### Task item
Within the material below, count each line holding the string "LogBannedAttempt" and return the total alone.

### Input
++++

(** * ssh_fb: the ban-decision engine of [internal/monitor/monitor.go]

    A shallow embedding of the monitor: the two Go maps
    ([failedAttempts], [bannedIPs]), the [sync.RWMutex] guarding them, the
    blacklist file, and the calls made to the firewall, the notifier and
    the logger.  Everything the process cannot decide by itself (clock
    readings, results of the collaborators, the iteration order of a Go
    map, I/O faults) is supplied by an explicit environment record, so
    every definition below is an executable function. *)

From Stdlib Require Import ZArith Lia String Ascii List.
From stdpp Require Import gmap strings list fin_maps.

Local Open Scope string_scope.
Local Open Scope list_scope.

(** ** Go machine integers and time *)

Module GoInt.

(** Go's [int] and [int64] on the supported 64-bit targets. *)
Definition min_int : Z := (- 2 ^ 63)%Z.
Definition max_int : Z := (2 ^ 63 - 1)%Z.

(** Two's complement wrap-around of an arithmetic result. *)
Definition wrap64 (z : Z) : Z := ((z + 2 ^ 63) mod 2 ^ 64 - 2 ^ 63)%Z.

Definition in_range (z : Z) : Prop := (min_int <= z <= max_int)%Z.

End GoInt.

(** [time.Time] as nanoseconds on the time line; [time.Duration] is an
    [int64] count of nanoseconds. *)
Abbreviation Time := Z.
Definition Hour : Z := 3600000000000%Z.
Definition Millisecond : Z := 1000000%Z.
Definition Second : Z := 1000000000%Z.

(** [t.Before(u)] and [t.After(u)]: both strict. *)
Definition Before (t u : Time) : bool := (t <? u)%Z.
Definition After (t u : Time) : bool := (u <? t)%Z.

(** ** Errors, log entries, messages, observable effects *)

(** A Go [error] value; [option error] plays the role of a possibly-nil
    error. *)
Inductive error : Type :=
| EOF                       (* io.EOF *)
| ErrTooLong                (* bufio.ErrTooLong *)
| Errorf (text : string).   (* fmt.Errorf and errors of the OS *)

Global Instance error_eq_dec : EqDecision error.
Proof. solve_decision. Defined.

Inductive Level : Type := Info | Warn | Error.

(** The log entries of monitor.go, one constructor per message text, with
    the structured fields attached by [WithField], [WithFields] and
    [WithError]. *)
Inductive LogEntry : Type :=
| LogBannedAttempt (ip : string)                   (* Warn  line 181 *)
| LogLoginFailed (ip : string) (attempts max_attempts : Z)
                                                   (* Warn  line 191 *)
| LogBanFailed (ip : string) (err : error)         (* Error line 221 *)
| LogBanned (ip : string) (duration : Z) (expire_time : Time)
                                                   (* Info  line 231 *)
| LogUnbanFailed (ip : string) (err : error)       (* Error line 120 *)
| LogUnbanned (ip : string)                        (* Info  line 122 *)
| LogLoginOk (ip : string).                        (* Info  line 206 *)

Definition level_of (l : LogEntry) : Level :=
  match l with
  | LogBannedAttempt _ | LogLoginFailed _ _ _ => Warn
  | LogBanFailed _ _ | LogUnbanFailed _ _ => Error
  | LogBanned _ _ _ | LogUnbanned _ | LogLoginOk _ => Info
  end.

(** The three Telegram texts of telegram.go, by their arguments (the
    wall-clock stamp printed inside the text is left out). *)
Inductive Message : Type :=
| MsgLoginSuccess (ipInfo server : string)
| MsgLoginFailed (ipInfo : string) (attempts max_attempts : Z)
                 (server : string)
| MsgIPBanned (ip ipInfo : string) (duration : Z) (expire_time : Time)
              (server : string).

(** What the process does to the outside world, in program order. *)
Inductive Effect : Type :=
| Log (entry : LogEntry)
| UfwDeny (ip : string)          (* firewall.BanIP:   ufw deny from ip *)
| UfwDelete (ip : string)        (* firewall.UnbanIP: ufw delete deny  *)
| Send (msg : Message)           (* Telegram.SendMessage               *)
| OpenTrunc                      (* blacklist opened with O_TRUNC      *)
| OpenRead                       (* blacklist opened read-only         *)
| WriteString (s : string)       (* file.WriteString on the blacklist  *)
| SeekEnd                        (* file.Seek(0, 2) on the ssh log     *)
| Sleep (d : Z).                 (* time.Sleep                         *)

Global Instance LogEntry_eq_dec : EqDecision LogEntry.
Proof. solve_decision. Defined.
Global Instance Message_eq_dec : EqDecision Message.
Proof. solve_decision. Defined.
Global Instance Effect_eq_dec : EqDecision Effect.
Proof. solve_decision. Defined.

++++

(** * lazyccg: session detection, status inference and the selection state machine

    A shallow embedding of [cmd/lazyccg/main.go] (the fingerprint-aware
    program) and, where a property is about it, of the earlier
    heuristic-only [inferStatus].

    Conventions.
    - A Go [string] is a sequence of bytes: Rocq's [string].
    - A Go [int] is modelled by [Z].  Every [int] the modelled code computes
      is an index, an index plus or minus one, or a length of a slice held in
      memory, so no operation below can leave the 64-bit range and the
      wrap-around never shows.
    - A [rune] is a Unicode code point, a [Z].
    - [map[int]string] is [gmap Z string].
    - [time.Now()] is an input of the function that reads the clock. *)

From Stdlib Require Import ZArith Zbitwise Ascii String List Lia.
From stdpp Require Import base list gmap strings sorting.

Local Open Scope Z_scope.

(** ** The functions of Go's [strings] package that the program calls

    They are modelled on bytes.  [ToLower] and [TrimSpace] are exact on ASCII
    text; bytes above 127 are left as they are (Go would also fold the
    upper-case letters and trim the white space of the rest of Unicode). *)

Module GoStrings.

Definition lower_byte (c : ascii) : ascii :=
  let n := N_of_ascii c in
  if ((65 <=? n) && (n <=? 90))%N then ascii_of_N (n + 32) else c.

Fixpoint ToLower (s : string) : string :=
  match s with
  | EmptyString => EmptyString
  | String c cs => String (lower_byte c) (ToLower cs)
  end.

++++

### Written solution
2